Mesa con denominación de origen
El queso no es “untoso que se adhiere al paladar”: es blando, sí, pero se sostiene con la navaja y se derrite en el pan tostado, mezclándose con la miel de brezo que Rui vende en tarros de cristal en el mercado del sábado. El cabrito no “llega a la mesa”: se asa en el horno del espigueiro, donde la leña de madroño da un humo que hace llorar los ojos y deja la piel crujiente. La sopa no lleva “un trago frutado del aceite”; lleva aceite de la quinta que aún ayer estaba en el lagar, y sabe a hoja de higuera aplastada. Quien come aquí sabe el nombre de la cabra que dio la leche, del monte donde pastó y del vecino que hizo el queso: no es trazabilidad, es vecindad.
La baja densidad de población se traduce en un silencio que se oye: cuando la Eira deja de crujir, se entiende que Cándida se ha acostado.
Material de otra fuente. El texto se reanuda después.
Lemma weights_app C (l1 l2 : list (Mechanism C)) :
  weights (l1 ++ l2) = weights l1 + weights l2.
Proof. unfold weights. now rewrite map_app, list_sum_app. Qed.

Lemma weights_cons C (m : Mechanism C) l :
  weights (m :: l) = weight m + weights l.
Proof. reflexivity. Qed.

Lemma weight_includes C (m : Mechanism C) :
  weight m
  = S (weights (match m_includes m with Some l => l | None => [] end)).
Proof. destruct m as [? ? ? ? ? ? ? [l | ] ?]; reflexivity. Qed.

Lemma weights_filter C (f : Mechanism C -> bool) l :
  weights (filter f l) <= weights l.
Proof.
  induction l as [ | m l IH]; simpl; [ lia | ].
  destruct (f m); rewrite ?weights_cons; lia.
Qed.

Lemma weights_skipn C n (l : list (Mechanism C)) :
  weights (skipn n l) <= weights l.
Proof.
  revert l. induction n as [ | n IH]; intros [ | m l]; simpl; try lia.
  rewrite weights_cons. specialize (IH l). lia.
Qed.

Lemma skipn_nth_error T (l : list T) i x :
  nth_error l i = Some x -> skipn i l = x :: skipn (S i) l.
Proof.
  revert l. induction i as [ | i IH]; intros [ | y l] E; try discriminate.
  - injection E as ->. reflexivity.
  - simpl in E. change (skipn i l = x :: skipn (S i) l). now apply IH.
Qed.

Lemma total_bind_ret T U k (v : T) (f : T -> M U) :
  total_from k (f v) -> total_from k (bind (ret v) f).
Proof. intros H st Hk. exact (H st Hk). Qed.

Section SearchTotalityEager.
Variable lib : Externals.
Variable dns_resolve : string -> forall t : RRType, DnsReply t.
Variable options : SPFOptions.
Hypothesis eager : prefetch options = true.

Lemma attempt_resolve_eager (m : Mechanism (Cidr lib)) :
  attempt_resolve lib dns_resolve options m = ret (Resolved lib m).
Proof.
  unfold attempt_resolve. rewrite eager.
  destruct (m_resolve m); reflexivity.
Qed.
(** The answer is within the relative accuracy of [x] when the key that
    counts [x] is the key of the mapping. *)
Lemma answer_accurate (x : R) :
  admissible x ->
  (is_pos x = true -> kp x = key m x) ->
  (is_neg x = true -> kn x = key m (- x)) ->
  Rabs (answer x - x) <= alpha * Rabs x.
Proof.
  intros Ha Hp Hn. pose proof min_possible_pos as Mp. unfold answer.
  destruct (is_pos x) eqn:Ep.
  - assert (Xp : x > min_possible m) by (apply Rgtb_true; exact Ep).
    rewrite (Hp eq_refl).
    pose proof (@MappingFacts.round_trip_integer_offset alpha (IZR z) m
                  alpha_range mapping_built z x eq_refl ltac:(lra)) as RT.
    rewrite (Rabs_right x) by lra.
    apply Rmult_le_compat_r with (r := x) in RT; [|lra].
    unfold Rdiv in RT. rewrite Rmult_assoc, Rinv_l, Rmult_1_r in RT; lra.
  - assert (Xp : x <= min_possible m) by (apply Rgtb_false; exact Ep).
    destruct (is_neg x) eqn:Enx.
    + assert (Xn : x < - min_possible m).
      { unfold is_neg in Enx. rewrite Ep in Enx. cbn [negb andb] in Enx.
        now apply Rltb'_true. }
      rewrite (Hn eq_refl).
      pose proof (@MappingFacts.round_trip_integer_offset alpha (IZR z) m
                    alpha_range mapping_built z (- x) eq_refl ltac:(lra))
        as RT.
      rewrite (Rabs_left x) by lra.
      apply Rmult_le_compat_r with (r := - x) in RT; [|lra].
      unfold Rdiv in RT. rewrite Rmult_assoc, Rinv_l, Rmult_1_r in RT by lra.
      replace (- value m (key m (- x)) - x)
        with (- (value m (key m (- x)) - - x)) by lra.
      rewrite Rabs_Ropp. lra.
    + assert (Xn : - min_possible m <= x).
      { unfold is_neg in Enx. rewrite Ep in Enx. cbn [negb andb] in Enx.
        now apply Rltb'_false. }
      assert (X0 : x = 0).
      { destruct Ha as [E|G']; [exact E|].
        exfalso. unfold Rabs in G'. destruct (Rcase_abs x); lra. }
      rewrite X0, Rminus_diag, Rabs_R0. lra.
Qed.

End Answer.

(** The quantile read from a sketch that holds [vs] against the quantile of
    the data set, for any data and any [q]. *)
Lemma quantile_represented (s : Sketch.t) (vs : list R) (q : R) :
  represents s vs -> vs <> [] -> Forall admissible vs -> 0 <= q <= 1 ->
  exists x y,
    DataSet.quantile vs q = Ok x
    /\ get_quantile_value s q = Finite y
    /\ Rabs (y - x) <= alpha * Rabs x.
Proof.
  intros (Hm & W & Wn & Cp & Cn & Nn & Zc & Ct & Sm) Hne Ha Hq.
  pose proof min_possible_pos as Mp.
  destruct (@quantile_answer (key m) (fun v => key m (- v))
              ltac:(intros v w H; apply key_monotone; lra)
              ltac:(intros v w H; apply key_monotone; lra)
              s vs q
              ltac:(repeat (split; [assumption|]); assumption) Hne Hq)
    as (x & Inx & Q & G).
  exists x, (answer (key m) (fun v => key m (- v)) x).
  split; [exact Q|]. split; [exact G|].
  rewrite Forall_forall in Ha.
  apply answer_accurate; [now apply Ha|reflexivity|reflexivity].
Qed.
De los 1265 habitantes, 42 nacieron el mismo mes que yo: aún nos encontramos en el bar de Basílio para contar quién se casó, quién se marchó y quién se quedó regando el jardín de la madre. Los seis alojamientos no son “apartamentos y viviendas”: son la casa donde el abuelo de Nuno guardaba el maíz, el pajar que Ana convirtió después de que el hijo se fuera a Francia, y el aula de la antigua escuela donde aún se lee en el techo “Estudio y Trabajo” pintado con cal en 1959.
Al caer la tarde, el sol da de lleno en la fachada de la panadería y calienta la pared contra la que se apoyan los nietos esperando un pan recién hecho. El olor no es “a leña de roble ardiendo con chorizo en la ahumadora”: es el roble que Joaquim partió anoche, después de cenar, y el chorizo de cerdo ibérico que su nuera trajo de Valezim, aún con los pies embarrados de la matanza. La piedra no es “antigua”: es de aquí, lleva el nombre de quien la cortó, y seguirá cuando ya no estemos para calentarnos la espalda.